(* ===== verification/WatcherCoverage.v ===== *)
(** * Native watcher coverage: identities, boundaries and close authority

    Models the platform-independent part of
    [crates/bowline-daemon/src/watcher_coverage/mod.rs]: the allocator of
    stream epochs and boundary ids, the coverage boundaries the two platform
    adapters produce, the shared validity generation a close guard samples, and
    the bounded lane that publishes native losses.

    The validity generation is an [Arc<AtomicU64>] shared by every clone of
    [WatcherCoverageIds] and by every guard it issued.  It is modelled as a cell
    of a store: an authority is a reference ([AuthorityRef]), and reading a
    guard takes the current contents of the store. *)

From S2P Require Import Prelude.

(** [NonZeroU64] newtypes. *)
Abbreviation WatcherStreamEpoch := Z (only parsing).
Abbreviation WatcherBoundaryId := Z (only parsing).
Abbreviation FseventsCursor := Z (only parsing).
Abbreviation DarwinFlushGeneration := Z (only parsing).
Abbreviation WatcherCallbackGeneration := Z (only parsing).
Abbreviation WatcherLossGeneration := Z (only parsing).

(** Native observations that invalidate coverage. *)
Inductive WatcherCoverageLoss : Type :=
| UserDropped
| KernelDropped
| EventIdsWrapped
| RootChanged
| StreamStopped
| NonMonotonicCursor
| QueueOverflow
| BackendFailure.

#[export] Instance WatcherCoverageLoss_eq_dec : EqDecision WatcherCoverageLoss.
Proof. solve_decision. Defined.

Inductive WatcherCoverageError : Type :=
| CoverageUnavailable
| TimedOut
| Cancelled
| Loss (loss : WatcherCoverageLoss)
| StaleBoundary
| IdentifierExhaustedNative
| Shutdown.

Record NativeCoverageObservation := mkObservation {
  obs_stream_epoch : WatcherStreamEpoch;
  obs_loss : WatcherCoverageLoss;
}.

(** ** Coverage boundaries *)

Inductive DarwinCoverageStart : Type :=
| CursorReplay (covered_last_safe replay_from : FseventsCursor)
    (recovery_cause : option WatcherCoverageLoss)
| FreshStream (fresh_from : FseventsCursor) (discontinuity : WatcherCoverageLoss).

#[export] Instance DarwinCoverageStart_eq_dec : EqDecision DarwinCoverageStart.
Proof. solve_decision. Defined.

Record DarwinCoverageBoundary := mkDarwinBoundary {
  db_boundary_id : WatcherBoundaryId;
  db_covered_epoch : WatcherStreamEpoch;
  db_live_epoch : WatcherStreamEpoch;
  db_start : DarwinCoverageStart;
  db_history_through : FseventsCursor;
  db_must_scan_subdirs : bool;
  db_sealed_through : FseventsCursor;
  db_flush_generation : DarwinFlushGeneration;
  db_loss_generation : WatcherLossGeneration;
  db_callback_generation : WatcherCallbackGeneration;
}.

#[export] Instance DarwinCoverageBoundary_eq_dec : EqDecision DarwinCoverageBoundary.
Proof. solve_decision. Defined.

(** [LinuxWatcherReady] and [LinuxCallbackDrain] carry only the control id of
    the event-loop command that produced the marker. *)
Record LinuxCoverageBoundary := mkLinuxBoundary {
  lb_boundary_id : WatcherBoundaryId;
  lb_stream_epoch : WatcherStreamEpoch;
  lb_watcher_ready : WatcherBoundaryId;
  lb_callback_drain : WatcherBoundaryId;
}.

#[export] Instance LinuxCoverageBoundary_eq_dec : EqDecision LinuxCoverageBoundary.
Proof. solve_decision. Defined.

Inductive WatcherCoverageBoundary : Type :=
| DarwinBoundary (boundary : DarwinCoverageBoundary)
| LinuxBoundary (boundary : LinuxCoverageBoundary).

#[export] Instance WatcherCoverageBoundary_eq_dec : EqDecision WatcherCoverageBoundary.
Proof. solve_decision. Defined.

Definition boundary_id (b : WatcherCoverageBoundary) : WatcherBoundaryId :=
  match b with
  | DarwinBoundary d => db_boundary_id d
  | LinuxBoundary l => lb_boundary_id l
  end.

Definition live_stream_epoch (b : WatcherCoverageBoundary) : WatcherStreamEpoch :=
  match b with
  | DarwinBoundary d => db_live_epoch d
  | LinuxBoundary l => lb_stream_epoch l
  end.

(** ** The close authority *)

(** Identity of one shared [Arc<AtomicU64>] generation cell. *)
Abbreviation AuthorityRef := nat (only parsing).
(** The contents of the generation cells at one instant. *)
Definition Generations : Type := AuthorityRef → Z.

Record WatcherCoverageCloseToken := mkCloseToken {
  ct_boundary_id : WatcherBoundaryId;
  ct_generation : Z;
}.

#[export] Instance WatcherCoverageCloseToken_eq_dec : EqDecision WatcherCoverageCloseToken.
Proof. solve_decision. Defined.

Record WatcherCoverageCloseGuard := mkCloseGuard {
  cg_authority : AuthorityRef;
  cg_token : WatcherCoverageCloseToken;
}.

(** [WatcherCoverageCloseGuard::is_current] *)
Definition is_current (gens : Generations) (guard : WatcherCoverageCloseGuard) : bool :=
  gens (cg_authority guard) =? ct_generation (cg_token guard).

Record WatcherCoverageHandoff := mkHandoff {
  ho_boundary : WatcherCoverageBoundary;
  ho_close_guard : WatcherCoverageCloseGuard;
}.

Definition handoff_boundary_id (h : WatcherCoverageHandoff) : WatcherBoundaryId :=
  boundary_id (ho_boundary h).
Definition handoff_live_stream_epoch (h : WatcherCoverageHandoff) : WatcherStreamEpoch :=
  live_stream_epoch (ho_boundary h).

(** ** The identity domain of one workspace

    All clones of one [WatcherCoverageIds] share these cells; the outward lane
    is a [bounded(1)] channel whose receiver the domain itself retains, so it is
    never disconnected. *)
Record WatcherCoverageIds := mkIds {
  ids_authority : AuthorityRef;
  ids_next_epoch : Z;
  ids_next_boundary : Z;
  ids_generation : Z;
  ids_lane : option NativeCoverageObservation;
}.

#[export] Instance WatcherCoverageIds_eta : Eta WatcherCoverageIds :=
  λ r, mkIds (ids_authority r) (ids_next_epoch r) (ids_next_boundary r)
             (ids_generation r) (ids_lane r).

Definition ids_new (authority : AuthorityRef) : WatcherCoverageIds :=
  mkIds authority 1 1 1 None.

(** The store cell of this domain. *)
Definition ids_generations (ids : WatcherCoverageIds) (others : Generations) : Generations :=
  λ a, if bool_decide (a = ids_authority ids) then ids_generation ids else others a.

(** [WatcherCoverageIds::next]: [fetch_update] with [checked_add(1)], then
    [NonZeroU64::new] of the previous value. *)
Definition ids_next (counter : Z) : Result Z WatcherCoverageError * Z :=
  match u64_checked_add counter 1 with
  | Some counter' =>
      (if counter =? 0 then Err IdentifierExhaustedNative else Ok counter, counter')
  | None => (Err IdentifierExhaustedNative, counter)
  end.

Definition next_epoch (ids : WatcherCoverageIds)
    : Result WatcherStreamEpoch WatcherCoverageError * WatcherCoverageIds :=
  let '(r, c) := ids_next (ids_next_epoch ids) in
  (r, ids <| ids_next_epoch := c |>).

Definition next_boundary (ids : WatcherCoverageIds)
    : Result WatcherBoundaryId WatcherCoverageError * WatcherCoverageIds :=
  let '(r, c) := ids_next (ids_next_boundary ids) in
  (r, ids <| ids_next_boundary := c |>).

(** [WatcherCoverageAuthority::invalidate]: a saturating [fetch_update]. *)
Definition invalidate_current_boundary (ids : WatcherCoverageIds) : WatcherCoverageIds :=
  match u64_checked_add (ids_generation ids) 1 with
  | Some g => ids <| ids_generation := g |>
  | None => ids
  end.

(** [NativeCoverageObservationPublisher::publish]: [try_send] on the bounded(1)
    lane; a full lane coalesces. *)
Definition publish (ids : WatcherCoverageIds) (o : NativeCoverageObservation)
    : WatcherCoverageIds :=
  match ids_lane ids with
  | None => ids <| ids_lane := Some o |>
  | Some _ => ids
  end.

(** [WatcherCoverageIds::observe_loss]: invalidate first, publish second. *)
Definition observe_native_loss (ids : WatcherCoverageIds)
    (stream_epoch : WatcherStreamEpoch) (loss : WatcherCoverageLoss) : WatcherCoverageIds :=
  publish (invalidate_current_boundary ids) (mkObservation stream_epoch loss).

(** [NativeCoverageObservationReceiver::try_recv] *)
Definition observation_try_recv (ids : WatcherCoverageIds)
    : option NativeCoverageObservation * WatcherCoverageIds :=
  (ids_lane ids, ids <| ids_lane := None |>).

Definition current_authority_generation (ids : WatcherCoverageIds) : Z := ids_generation ids.

(** [WatcherCoverageAuthority::close_guard_at] *)
Definition close_guard_at (ids : WatcherCoverageIds) (bid : WatcherBoundaryId)
    (generation : Z) : Result WatcherCoverageCloseGuard WatcherCoverageError :=
  if generation =? u64_max then Err IdentifierExhaustedNative
  else if generation =? 0 then Err IdentifierExhaustedNative
  else Ok (mkCloseGuard (ids_authority ids) (mkCloseToken bid generation)).

(** ** Runs of one identity domain *)

Inductive ids_event : Type :=
| EvNextEpoch
| EvNextBoundary
| EvObserveLoss (stream_epoch : WatcherStreamEpoch) (loss : WatcherCoverageLoss)
| EvInvalidate
| EvRecv.

Definition ids_step (ids : WatcherCoverageIds) (e : ids_event) : WatcherCoverageIds :=
  match e with
  | EvNextEpoch => snd (next_epoch ids)
  | EvNextBoundary => snd (next_boundary ids)
  | EvObserveLoss ep l => observe_native_loss ids ep l
  | EvInvalidate => invalidate_current_boundary ids
  | EvRecv => snd (observation_try_recv ids)
  end.

Definition ids_run (ids : WatcherCoverageIds) (es : list ids_event) : WatcherCoverageIds :=
  fold_left ids_step es ids.

(** ** Lemmas *)

(** The generation of a domain lies in the [NonZeroU64] range. *)
Definition ids_wf (ids : WatcherCoverageIds) : Prop :=
  1 ≤ ids_generation ids ≤ u64_max ∧ 1 ≤ ids_next_epoch ids ≤ u64_max ∧
  1 ≤ ids_next_boundary ids ≤ u64_max.

Lemma ids_next_wf c : 1 ≤ c ≤ u64_max →
  c ≤ snd (ids_next c) ≤ u64_max ∧
  ∀ v, fst (ids_next c) = Ok v → v = c ∧ snd (ids_next c) = c + 1.
Proof.
  intros Hc. unfold ids_next, u64_checked_add.
  destruct (Z.leb_spec (c + 1) u64_max); cbn; [|split; [lia|done]].
  split; [lia|]. destruct (Z.eqb_spec c 0); [lia|]. by intros v [= <-].
Qed.

Lemma ids_step_wf ids e : ids_wf ids → ids_wf (ids_step ids e).
Proof.
  intros (Hg & He & Hb).
  pose proof (ids_next_wf _ He) as [Hne _]. pose proof (ids_next_wf _ Hb) as [Hnb _].
  destruct e; cbn;
    unfold next_epoch, next_boundary, observe_native_loss, publish,
      invalidate_current_boundary, u64_checked_add, ids_wf in *.
  - destruct (ids_next (ids_next_epoch ids)); cbn in *; lia.
  - destruct (ids_next (ids_next_boundary ids)); cbn in *; lia.
  - destruct (Z.leb_spec (ids_generation ids + 1) u64_max); cbn;
      destruct (ids_lane ids); cbn; lia.
  - destruct (Z.leb_spec (ids_generation ids + 1) u64_max); cbn; lia.
  - cbn. lia.
Qed.

(** No step lowers the generation, the authority of a domain never changes. *)
Lemma ids_step_mono ids e :
  ids_generation ids ≤ ids_generation (ids_step ids e) ∧
  ids_authority (ids_step ids e) = ids_authority ids.
Proof.
  destruct e; cbn;
    unfold next_epoch, next_boundary, observe_native_loss, publish,
      invalidate_current_boundary, u64_checked_add.
  - destruct (ids_next (ids_next_epoch ids)); cbn; split; [lia|done].
  - destruct (ids_next (ids_next_boundary ids)); cbn; split; [lia|done].
  - destruct (Z.leb_spec (ids_generation ids + 1) u64_max); cbn;
      destruct (ids_lane ids); cbn; split; (lia || done).
  - destruct (Z.leb_spec (ids_generation ids + 1) u64_max); cbn; split; (lia || done).
  - cbn. split; [lia|done].
Qed.

Lemma ids_run_mono ids es :
  ids_generation ids ≤ ids_generation (ids_run ids es) ∧
  ids_authority (ids_run ids es) = ids_authority ids.
Proof.
  revert ids. induction es as [|e es IH]; intros ids; cbn; [split; [lia|done]|].
  destruct (IH (ids_step ids e)) as [H1 H2]. destruct (ids_step_mono ids e) as [H3 H4].
  unfold ids_run in *. split; [lia|congruence].
Qed.

Lemma ids_run_wf ids es : ids_wf ids → ids_wf (ids_run ids es).
Proof.
  revert ids. induction es as [|e es IH]; intros ids Hwf; cbn; [done|].
  by apply IH, ids_step_wf.
Qed.

(** A native loss moves the generation past every value a guard may carry. *)
Lemma observe_native_loss_generation ids ep l g :
  ids_wf ids → g ≤ ids_generation ids → g ≠ u64_max →
  g < ids_generation (observe_native_loss ids ep l).
Proof.
  intros (Hg & _) Hle Hne.
  unfold observe_native_loss, publish, invalidate_current_boundary, u64_checked_add.
  destruct (Z.leb_spec (ids_generation ids + 1) u64_max); cbn;
    destruct (ids_lane ids); cbn; lia.
Qed.

(** A native loss revokes every guard issued before it, for good. *)
Lemma loss_revokes_guard ids bid g guard before ep l after others :
  ids_wf ids →
  g ≤ current_authority_generation (ids_run ids before) →
  close_guard_at ids bid g = Ok guard →
  let ids' := ids_run (observe_native_loss (ids_run ids before) ep l) after in
  is_current (ids_generations ids' others) guard = false.
Proof.
  intros Hwf Hle Hguard ids'. unfold close_guard_at in Hguard.
  destruct (Z.eqb_spec g u64_max); [done|]. destruct (Z.eqb_spec g 0); [done|].
  injection Hguard as <-.
  pose proof (observe_native_loss_generation (ids_run ids before) ep l g
                (ids_run_wf _ before Hwf) Hle n) as Hlt.
  destruct (ids_run_mono ids before) as [_ Hauth1].
  destruct (ids_step_mono (ids_run ids before) (EvObserveLoss ep l)) as [_ Hauth2].
  change (ids_step (ids_run ids before) (EvObserveLoss ep l))
    with (observe_native_loss (ids_run ids before) ep l) in Hauth2.
  destruct (ids_run_mono (observe_native_loss (ids_run ids before) ep l) after)
    as [Hgen Hauth3].
  fold ids' in Hgen, Hauth3. unfold is_current, ids_generations.
  rewrite bool_decide_eq_true_2 by (cbn; congruence).
  apply Z.eqb_neq. cbn. lia.
Qed.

================================

ABOUT THIS TASK —
What you write must be the entries restated word for word, from the opening line through the one holding "Loss (loss : WatcherCoverageLoss)", with nothing else.

TASK RESPONSE —
(* ===== verification/WatcherCoverage.v ===== *)
(** * Native watcher coverage: identities, boundaries and close authority

    Models the platform-independent part of
    [crates/bowline-daemon/src/watcher_coverage/mod.rs]: the allocator of
    stream epochs and boundary ids, the coverage boundaries the two platform
    adapters produce, the shared validity generation a close guard samples, and
    the bounded lane that publishes native losses.

    The validity generation is an [Arc<AtomicU64>] shared by every clone of
    [WatcherCoverageIds] and by every guard it issued.  It is modelled as a cell
    of a store: an authority is a reference ([AuthorityRef]), and reading a
    guard takes the current contents of the store. *)

From S2P Require Import Prelude.

(** [NonZeroU64] newtypes. *)
Abbreviation WatcherStreamEpoch := Z (only parsing).
Abbreviation WatcherBoundaryId := Z (only parsing).
Abbreviation FseventsCursor := Z (only parsing).
Abbreviation DarwinFlushGeneration := Z (only parsing).
Abbreviation WatcherCallbackGeneration := Z (only parsing).
Abbreviation WatcherLossGeneration := Z (only parsing).

(** Native observations that invalidate coverage. *)
Inductive WatcherCoverageLoss : Type :=
| UserDropped
| KernelDropped
| EventIdsWrapped
| RootChanged
| StreamStopped
| NonMonotonicCursor
| QueueOverflow
| BackendFailure.

#[export] Instance WatcherCoverageLoss_eq_dec : EqDecision WatcherCoverageLoss.
Proof. solve_decision. Defined.

Inductive WatcherCoverageError : Type :=
| CoverageUnavailable
| TimedOut
| Cancelled
| Loss (loss : WatcherCoverageLoss)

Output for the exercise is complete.